■ ACTION ITEM: Pull every line containing the word "modelled" from the records.

■ MATERIAL TO PROCESS:
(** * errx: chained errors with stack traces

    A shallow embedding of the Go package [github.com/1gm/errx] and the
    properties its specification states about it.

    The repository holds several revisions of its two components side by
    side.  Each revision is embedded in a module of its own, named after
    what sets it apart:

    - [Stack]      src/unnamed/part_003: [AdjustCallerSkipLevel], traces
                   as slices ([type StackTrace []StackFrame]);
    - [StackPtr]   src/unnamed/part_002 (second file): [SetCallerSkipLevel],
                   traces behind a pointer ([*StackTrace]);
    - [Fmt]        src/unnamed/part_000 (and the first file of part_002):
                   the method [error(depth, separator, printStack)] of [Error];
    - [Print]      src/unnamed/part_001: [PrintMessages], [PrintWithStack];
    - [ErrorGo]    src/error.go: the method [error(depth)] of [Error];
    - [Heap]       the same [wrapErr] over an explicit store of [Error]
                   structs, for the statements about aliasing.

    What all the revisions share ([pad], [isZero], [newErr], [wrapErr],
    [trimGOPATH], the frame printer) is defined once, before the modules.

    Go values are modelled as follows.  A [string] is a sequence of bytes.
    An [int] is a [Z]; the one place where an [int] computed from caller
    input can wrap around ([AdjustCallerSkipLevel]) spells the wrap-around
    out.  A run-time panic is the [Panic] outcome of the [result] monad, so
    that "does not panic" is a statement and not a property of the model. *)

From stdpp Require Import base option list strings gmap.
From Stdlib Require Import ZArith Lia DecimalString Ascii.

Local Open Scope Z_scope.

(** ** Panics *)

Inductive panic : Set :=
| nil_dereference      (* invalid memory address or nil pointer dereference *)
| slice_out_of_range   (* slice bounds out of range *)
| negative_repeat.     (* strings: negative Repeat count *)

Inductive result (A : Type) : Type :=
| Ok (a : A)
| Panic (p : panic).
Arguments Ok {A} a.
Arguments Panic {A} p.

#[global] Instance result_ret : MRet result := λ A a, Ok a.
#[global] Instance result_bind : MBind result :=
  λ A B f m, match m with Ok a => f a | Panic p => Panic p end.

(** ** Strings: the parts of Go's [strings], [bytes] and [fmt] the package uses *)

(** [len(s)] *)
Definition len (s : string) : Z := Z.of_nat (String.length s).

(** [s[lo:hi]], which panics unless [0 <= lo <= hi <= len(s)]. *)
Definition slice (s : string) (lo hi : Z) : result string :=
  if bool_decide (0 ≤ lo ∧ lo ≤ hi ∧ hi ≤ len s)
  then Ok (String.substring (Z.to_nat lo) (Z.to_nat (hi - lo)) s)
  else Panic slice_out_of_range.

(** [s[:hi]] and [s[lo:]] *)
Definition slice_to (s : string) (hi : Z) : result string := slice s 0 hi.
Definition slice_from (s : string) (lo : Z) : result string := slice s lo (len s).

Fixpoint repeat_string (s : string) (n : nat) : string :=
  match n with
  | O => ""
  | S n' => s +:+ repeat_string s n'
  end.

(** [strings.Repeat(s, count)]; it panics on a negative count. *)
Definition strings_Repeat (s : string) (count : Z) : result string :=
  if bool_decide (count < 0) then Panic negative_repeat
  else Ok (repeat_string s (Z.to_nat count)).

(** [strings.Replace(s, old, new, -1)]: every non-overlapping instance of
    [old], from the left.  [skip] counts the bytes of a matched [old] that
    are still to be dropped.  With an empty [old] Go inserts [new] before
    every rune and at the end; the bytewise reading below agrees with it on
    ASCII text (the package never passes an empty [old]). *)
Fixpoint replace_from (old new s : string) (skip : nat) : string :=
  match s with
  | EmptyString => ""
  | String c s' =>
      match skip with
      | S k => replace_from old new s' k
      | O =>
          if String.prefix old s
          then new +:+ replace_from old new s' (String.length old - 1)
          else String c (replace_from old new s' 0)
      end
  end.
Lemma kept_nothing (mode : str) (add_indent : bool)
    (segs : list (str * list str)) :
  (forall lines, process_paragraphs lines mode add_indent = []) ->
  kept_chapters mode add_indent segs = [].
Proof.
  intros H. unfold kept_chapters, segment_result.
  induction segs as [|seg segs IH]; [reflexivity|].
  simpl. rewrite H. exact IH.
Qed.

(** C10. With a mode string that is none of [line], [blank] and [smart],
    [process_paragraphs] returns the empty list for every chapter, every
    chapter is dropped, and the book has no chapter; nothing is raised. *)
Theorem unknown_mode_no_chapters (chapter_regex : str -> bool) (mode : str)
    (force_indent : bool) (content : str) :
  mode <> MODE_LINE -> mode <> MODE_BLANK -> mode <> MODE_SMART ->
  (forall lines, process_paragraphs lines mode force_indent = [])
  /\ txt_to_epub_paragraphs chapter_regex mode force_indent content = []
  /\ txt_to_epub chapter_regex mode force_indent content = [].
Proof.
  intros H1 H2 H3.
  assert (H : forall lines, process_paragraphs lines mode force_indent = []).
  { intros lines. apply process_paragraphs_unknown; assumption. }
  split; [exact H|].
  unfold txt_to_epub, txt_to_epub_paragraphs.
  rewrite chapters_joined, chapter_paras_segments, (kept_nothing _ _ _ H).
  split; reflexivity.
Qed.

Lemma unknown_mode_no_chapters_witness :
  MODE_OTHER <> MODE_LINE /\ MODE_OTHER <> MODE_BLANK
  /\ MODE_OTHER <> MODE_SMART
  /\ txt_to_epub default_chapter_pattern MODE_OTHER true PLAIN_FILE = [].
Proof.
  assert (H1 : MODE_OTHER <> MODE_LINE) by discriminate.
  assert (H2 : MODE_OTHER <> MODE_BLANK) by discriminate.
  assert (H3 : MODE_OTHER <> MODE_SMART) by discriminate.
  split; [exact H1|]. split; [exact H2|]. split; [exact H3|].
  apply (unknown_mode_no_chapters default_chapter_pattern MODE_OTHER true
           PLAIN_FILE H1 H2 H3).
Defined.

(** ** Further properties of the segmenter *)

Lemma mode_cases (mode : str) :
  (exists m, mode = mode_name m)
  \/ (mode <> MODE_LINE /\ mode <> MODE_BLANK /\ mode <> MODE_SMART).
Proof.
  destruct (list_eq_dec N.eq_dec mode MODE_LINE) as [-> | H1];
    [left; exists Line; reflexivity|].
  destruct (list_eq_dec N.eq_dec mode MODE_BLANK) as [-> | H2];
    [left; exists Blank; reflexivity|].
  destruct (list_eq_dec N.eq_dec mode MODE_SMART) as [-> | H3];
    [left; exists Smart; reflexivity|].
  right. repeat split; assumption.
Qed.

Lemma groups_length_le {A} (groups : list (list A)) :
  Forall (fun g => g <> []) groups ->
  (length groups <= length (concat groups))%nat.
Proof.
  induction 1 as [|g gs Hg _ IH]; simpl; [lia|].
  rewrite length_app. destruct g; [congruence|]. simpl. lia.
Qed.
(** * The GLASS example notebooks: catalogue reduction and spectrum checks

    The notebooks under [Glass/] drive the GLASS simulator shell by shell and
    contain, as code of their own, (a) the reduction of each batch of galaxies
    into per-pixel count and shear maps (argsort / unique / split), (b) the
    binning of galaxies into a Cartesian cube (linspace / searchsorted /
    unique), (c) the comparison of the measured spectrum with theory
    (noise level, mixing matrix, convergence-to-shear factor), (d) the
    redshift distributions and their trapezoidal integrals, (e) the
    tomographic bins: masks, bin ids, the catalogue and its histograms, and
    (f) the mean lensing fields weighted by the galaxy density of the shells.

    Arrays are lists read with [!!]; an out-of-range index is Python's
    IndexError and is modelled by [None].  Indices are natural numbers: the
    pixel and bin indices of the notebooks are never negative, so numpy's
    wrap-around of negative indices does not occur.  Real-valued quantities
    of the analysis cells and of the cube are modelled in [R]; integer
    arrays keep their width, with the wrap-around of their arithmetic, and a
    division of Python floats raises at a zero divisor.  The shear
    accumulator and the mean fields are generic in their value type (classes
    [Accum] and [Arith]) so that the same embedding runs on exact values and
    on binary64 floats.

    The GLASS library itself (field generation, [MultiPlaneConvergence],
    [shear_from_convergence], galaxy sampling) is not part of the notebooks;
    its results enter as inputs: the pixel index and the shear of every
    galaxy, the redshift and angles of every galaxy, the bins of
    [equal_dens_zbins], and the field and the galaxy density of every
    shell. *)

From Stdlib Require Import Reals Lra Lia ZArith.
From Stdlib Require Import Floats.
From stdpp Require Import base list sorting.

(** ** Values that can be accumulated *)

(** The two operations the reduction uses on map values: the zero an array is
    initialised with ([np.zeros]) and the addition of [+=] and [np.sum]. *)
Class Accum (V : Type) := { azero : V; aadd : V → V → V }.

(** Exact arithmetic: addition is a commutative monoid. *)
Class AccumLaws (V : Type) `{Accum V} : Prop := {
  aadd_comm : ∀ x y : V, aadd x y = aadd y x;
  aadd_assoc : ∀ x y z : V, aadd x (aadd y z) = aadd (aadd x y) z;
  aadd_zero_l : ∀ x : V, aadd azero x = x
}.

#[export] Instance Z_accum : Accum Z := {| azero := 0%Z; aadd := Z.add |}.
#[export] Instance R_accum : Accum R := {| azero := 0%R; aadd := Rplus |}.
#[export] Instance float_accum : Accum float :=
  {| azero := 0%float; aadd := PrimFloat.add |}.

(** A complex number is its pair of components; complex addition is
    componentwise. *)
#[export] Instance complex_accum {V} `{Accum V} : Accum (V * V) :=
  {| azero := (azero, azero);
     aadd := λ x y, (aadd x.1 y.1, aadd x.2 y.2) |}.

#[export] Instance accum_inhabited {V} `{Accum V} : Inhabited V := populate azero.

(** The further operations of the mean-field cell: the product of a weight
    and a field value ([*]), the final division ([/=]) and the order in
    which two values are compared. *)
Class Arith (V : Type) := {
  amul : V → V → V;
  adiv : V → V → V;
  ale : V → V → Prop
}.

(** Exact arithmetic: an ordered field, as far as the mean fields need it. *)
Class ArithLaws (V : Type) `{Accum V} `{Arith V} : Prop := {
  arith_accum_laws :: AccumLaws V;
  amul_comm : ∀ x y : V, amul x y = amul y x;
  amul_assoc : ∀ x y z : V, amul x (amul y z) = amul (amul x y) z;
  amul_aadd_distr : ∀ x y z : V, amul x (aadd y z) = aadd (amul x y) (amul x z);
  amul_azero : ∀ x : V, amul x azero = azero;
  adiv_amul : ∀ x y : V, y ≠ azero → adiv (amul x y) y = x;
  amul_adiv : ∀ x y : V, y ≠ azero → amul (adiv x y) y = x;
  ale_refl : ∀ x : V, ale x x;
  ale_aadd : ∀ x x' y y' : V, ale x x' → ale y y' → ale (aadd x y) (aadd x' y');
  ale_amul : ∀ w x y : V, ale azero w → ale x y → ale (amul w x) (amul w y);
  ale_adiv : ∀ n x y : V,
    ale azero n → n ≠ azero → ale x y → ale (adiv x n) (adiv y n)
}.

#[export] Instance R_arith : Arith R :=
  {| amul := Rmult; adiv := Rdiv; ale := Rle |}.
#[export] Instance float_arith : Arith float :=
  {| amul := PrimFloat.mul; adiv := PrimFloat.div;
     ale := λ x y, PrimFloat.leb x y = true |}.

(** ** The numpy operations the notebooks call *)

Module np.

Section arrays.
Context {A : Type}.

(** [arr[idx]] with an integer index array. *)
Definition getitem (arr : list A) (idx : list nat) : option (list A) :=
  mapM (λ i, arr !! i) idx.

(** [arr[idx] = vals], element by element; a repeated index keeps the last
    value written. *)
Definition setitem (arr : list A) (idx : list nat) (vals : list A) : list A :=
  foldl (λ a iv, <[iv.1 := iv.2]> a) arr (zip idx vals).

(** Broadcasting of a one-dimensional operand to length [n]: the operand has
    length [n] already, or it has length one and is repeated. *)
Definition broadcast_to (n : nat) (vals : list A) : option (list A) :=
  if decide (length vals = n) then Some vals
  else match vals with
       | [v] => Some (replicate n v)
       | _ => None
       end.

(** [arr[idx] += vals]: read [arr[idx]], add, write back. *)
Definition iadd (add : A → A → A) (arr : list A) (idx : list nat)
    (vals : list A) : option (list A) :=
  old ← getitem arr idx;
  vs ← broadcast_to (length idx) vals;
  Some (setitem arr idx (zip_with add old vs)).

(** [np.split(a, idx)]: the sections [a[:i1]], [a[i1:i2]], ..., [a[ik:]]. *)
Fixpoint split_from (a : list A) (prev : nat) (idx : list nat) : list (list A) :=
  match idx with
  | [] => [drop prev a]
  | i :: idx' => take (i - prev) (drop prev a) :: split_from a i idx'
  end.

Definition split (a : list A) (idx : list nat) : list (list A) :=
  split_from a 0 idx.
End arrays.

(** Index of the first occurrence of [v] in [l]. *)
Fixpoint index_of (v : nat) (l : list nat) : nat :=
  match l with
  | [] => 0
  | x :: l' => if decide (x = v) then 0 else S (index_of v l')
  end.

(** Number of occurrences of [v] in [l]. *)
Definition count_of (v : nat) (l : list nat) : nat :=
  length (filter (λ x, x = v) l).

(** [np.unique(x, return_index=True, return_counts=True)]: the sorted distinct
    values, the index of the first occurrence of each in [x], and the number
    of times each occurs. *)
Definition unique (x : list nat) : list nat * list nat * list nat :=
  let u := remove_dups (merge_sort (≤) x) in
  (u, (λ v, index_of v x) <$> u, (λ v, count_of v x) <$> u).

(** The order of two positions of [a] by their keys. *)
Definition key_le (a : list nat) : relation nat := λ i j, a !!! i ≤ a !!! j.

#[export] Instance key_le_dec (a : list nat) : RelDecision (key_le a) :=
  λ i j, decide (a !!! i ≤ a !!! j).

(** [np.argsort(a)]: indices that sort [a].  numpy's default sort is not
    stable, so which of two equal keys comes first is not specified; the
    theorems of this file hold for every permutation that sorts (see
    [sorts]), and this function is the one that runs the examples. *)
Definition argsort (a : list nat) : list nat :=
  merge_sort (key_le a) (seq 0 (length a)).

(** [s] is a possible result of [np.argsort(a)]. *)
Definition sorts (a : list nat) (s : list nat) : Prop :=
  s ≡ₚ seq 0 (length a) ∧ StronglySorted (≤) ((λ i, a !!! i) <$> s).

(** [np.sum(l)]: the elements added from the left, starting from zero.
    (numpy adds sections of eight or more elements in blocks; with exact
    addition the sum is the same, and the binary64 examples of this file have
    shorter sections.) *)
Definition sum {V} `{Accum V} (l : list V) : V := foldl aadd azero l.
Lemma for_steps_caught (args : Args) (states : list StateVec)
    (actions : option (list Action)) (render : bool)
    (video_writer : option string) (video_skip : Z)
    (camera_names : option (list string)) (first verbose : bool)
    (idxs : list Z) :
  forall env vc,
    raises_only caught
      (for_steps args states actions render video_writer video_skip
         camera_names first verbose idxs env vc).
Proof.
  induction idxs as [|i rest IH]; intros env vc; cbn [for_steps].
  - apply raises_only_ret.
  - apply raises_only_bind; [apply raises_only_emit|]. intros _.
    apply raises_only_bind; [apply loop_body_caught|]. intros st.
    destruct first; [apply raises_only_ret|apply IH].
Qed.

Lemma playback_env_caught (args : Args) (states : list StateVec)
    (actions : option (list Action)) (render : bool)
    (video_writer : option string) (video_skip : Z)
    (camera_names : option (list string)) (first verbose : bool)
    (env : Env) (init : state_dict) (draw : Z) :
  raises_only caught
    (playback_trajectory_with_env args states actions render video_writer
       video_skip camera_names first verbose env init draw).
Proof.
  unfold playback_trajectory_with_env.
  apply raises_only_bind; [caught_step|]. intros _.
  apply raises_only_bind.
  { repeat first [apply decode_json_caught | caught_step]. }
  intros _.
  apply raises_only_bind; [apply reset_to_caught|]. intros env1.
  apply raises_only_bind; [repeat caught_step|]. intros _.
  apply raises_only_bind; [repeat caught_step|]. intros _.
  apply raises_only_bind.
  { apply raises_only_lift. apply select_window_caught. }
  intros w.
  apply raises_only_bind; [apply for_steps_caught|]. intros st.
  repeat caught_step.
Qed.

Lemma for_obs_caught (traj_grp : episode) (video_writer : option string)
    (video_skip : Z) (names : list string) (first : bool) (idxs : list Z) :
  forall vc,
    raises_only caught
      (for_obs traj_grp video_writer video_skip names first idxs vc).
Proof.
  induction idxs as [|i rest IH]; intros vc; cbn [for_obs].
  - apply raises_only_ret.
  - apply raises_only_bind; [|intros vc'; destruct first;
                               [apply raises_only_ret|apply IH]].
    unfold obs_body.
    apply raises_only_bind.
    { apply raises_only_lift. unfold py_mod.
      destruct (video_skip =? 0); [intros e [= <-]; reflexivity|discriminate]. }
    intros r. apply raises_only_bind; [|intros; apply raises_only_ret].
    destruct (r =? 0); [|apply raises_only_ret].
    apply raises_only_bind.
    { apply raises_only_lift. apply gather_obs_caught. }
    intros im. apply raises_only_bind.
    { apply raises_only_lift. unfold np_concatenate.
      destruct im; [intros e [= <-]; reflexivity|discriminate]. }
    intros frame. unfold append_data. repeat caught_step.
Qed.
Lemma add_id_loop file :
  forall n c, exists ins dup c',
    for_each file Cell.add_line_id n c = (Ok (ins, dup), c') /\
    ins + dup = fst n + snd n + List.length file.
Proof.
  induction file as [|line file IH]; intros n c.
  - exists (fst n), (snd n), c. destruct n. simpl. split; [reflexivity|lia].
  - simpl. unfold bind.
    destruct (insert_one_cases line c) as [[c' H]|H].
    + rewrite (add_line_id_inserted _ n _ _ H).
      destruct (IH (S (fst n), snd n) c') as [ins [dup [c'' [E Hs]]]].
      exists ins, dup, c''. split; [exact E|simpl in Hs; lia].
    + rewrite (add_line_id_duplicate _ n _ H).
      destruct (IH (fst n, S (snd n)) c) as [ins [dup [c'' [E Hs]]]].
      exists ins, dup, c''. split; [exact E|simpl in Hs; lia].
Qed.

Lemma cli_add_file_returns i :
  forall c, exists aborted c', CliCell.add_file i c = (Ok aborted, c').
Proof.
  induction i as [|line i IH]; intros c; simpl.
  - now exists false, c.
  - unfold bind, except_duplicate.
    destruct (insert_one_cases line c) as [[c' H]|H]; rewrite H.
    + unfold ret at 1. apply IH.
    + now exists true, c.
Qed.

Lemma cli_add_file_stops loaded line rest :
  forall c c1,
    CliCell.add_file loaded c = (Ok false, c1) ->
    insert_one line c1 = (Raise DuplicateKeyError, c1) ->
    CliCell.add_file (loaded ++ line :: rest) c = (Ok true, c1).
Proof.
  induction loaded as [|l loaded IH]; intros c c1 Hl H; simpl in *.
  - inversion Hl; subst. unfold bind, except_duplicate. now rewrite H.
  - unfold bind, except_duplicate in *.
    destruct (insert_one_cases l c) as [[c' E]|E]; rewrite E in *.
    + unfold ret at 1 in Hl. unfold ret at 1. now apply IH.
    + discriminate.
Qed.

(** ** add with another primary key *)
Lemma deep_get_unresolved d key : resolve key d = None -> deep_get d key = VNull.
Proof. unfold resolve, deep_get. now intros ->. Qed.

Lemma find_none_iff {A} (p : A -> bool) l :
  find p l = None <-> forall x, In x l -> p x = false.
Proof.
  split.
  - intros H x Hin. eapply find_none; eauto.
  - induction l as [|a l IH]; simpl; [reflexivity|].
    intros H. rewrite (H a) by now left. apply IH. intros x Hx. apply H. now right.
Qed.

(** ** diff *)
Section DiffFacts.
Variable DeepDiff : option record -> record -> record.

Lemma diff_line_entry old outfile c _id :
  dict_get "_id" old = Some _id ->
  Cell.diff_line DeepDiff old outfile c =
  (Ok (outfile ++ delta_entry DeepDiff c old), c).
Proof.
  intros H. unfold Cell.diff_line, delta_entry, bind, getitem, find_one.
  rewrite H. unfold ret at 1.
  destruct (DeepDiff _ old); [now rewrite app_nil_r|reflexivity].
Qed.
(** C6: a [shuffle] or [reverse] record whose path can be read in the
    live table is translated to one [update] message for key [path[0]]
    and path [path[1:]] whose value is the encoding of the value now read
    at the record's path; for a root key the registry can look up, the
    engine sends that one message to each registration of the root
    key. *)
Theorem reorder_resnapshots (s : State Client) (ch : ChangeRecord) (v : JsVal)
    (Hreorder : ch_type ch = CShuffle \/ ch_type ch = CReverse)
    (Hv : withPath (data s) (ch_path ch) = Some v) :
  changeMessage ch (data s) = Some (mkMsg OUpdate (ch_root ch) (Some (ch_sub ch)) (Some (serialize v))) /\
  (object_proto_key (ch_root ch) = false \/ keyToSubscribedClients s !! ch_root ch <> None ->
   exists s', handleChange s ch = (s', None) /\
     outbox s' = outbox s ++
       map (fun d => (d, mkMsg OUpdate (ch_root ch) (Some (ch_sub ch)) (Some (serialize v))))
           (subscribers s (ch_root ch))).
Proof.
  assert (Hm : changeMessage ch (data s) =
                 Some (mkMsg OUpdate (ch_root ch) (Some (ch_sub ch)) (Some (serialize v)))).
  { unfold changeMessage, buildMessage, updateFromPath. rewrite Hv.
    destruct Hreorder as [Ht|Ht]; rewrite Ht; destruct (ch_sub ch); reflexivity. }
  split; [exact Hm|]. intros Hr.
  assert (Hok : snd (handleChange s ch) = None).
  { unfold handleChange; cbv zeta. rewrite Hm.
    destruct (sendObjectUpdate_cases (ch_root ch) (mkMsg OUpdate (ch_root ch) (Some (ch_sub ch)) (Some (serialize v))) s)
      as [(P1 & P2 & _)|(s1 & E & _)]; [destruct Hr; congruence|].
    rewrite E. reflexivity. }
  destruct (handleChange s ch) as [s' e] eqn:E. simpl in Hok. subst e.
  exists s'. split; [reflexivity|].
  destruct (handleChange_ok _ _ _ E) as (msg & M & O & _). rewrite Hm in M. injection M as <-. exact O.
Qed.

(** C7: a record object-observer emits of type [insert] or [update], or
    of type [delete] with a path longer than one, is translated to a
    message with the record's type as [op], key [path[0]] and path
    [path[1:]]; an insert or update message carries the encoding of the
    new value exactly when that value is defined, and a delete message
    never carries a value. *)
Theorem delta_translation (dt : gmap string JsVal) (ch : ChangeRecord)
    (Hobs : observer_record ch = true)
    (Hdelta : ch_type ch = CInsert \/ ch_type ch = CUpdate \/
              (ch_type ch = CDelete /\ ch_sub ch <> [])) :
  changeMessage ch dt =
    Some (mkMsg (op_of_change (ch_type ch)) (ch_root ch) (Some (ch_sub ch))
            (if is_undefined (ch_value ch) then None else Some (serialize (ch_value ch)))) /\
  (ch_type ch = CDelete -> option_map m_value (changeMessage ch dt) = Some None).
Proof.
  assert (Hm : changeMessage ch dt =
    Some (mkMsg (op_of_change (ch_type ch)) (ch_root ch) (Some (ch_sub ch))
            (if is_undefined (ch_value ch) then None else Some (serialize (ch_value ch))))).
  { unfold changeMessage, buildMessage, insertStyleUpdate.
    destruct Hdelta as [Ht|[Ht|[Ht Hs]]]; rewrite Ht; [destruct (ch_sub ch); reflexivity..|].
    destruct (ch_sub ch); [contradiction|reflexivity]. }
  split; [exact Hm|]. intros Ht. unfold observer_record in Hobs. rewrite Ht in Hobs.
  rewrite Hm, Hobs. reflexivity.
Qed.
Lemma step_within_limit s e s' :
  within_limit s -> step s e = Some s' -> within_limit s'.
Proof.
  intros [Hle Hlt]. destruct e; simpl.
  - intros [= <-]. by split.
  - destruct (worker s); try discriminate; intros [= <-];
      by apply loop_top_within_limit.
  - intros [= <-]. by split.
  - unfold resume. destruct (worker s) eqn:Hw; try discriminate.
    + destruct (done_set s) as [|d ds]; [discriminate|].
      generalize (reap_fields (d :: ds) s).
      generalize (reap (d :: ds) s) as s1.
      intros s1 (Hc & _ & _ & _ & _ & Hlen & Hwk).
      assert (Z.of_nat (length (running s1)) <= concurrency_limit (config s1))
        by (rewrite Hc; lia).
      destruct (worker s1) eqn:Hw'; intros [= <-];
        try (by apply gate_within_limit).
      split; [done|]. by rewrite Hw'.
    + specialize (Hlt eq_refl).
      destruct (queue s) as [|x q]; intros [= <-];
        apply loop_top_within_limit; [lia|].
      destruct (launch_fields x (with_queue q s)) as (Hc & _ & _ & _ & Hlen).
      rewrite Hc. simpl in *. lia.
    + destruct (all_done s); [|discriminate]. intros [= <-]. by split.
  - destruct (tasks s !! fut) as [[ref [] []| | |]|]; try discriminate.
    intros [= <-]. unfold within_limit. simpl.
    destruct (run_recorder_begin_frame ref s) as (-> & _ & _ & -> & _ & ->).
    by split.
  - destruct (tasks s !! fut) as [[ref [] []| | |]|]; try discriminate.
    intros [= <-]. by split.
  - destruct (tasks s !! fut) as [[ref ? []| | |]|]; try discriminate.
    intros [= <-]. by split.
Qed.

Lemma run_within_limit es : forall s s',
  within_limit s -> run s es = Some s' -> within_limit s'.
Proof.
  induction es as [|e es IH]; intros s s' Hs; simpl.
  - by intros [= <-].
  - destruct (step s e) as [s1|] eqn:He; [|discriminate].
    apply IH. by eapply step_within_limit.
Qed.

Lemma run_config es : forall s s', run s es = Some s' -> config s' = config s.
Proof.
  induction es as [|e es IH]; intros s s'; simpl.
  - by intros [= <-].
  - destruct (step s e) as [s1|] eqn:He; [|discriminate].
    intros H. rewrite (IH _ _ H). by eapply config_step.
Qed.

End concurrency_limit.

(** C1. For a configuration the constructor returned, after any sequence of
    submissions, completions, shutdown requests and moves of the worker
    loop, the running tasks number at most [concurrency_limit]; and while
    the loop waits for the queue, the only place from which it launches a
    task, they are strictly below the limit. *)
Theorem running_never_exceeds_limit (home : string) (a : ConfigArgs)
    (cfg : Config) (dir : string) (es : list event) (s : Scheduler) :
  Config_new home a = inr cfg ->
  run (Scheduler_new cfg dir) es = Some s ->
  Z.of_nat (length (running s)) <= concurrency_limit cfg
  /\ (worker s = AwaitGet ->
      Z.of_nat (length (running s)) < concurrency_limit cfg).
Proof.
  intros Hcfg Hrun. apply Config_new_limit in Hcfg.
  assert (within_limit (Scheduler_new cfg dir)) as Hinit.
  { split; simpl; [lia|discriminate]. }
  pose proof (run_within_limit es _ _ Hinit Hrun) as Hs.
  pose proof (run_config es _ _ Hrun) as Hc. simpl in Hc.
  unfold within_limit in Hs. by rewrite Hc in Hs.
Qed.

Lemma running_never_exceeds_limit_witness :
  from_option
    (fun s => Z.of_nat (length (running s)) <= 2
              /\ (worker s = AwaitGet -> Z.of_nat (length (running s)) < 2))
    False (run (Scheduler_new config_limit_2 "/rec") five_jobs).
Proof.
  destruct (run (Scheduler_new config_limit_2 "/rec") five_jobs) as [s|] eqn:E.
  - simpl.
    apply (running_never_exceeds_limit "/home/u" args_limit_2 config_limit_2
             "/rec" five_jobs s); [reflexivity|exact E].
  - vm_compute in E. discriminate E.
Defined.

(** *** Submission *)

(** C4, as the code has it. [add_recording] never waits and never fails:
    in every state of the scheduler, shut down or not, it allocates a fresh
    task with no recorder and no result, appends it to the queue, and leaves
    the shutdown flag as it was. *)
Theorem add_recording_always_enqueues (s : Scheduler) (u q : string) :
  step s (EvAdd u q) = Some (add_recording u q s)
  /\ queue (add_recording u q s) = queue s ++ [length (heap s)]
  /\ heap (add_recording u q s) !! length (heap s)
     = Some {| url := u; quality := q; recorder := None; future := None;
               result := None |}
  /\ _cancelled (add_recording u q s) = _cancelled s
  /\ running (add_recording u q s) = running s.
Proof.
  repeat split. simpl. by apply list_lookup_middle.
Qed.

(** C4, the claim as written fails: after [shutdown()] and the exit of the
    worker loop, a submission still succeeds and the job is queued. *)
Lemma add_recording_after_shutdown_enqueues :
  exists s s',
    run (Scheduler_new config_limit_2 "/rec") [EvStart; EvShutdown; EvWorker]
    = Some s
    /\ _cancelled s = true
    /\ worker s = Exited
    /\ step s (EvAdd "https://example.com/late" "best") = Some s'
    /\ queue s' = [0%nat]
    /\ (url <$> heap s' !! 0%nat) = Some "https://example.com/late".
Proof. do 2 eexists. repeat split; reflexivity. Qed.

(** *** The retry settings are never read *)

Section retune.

■ TASK RESULT:
    Go values are modelled as follows.  A [string] is a sequence of bytes.
    IndexError and is modelled by [None].  Indices are natural numbers: the
    of the analysis cells and of the cube are modelled in [R]; integer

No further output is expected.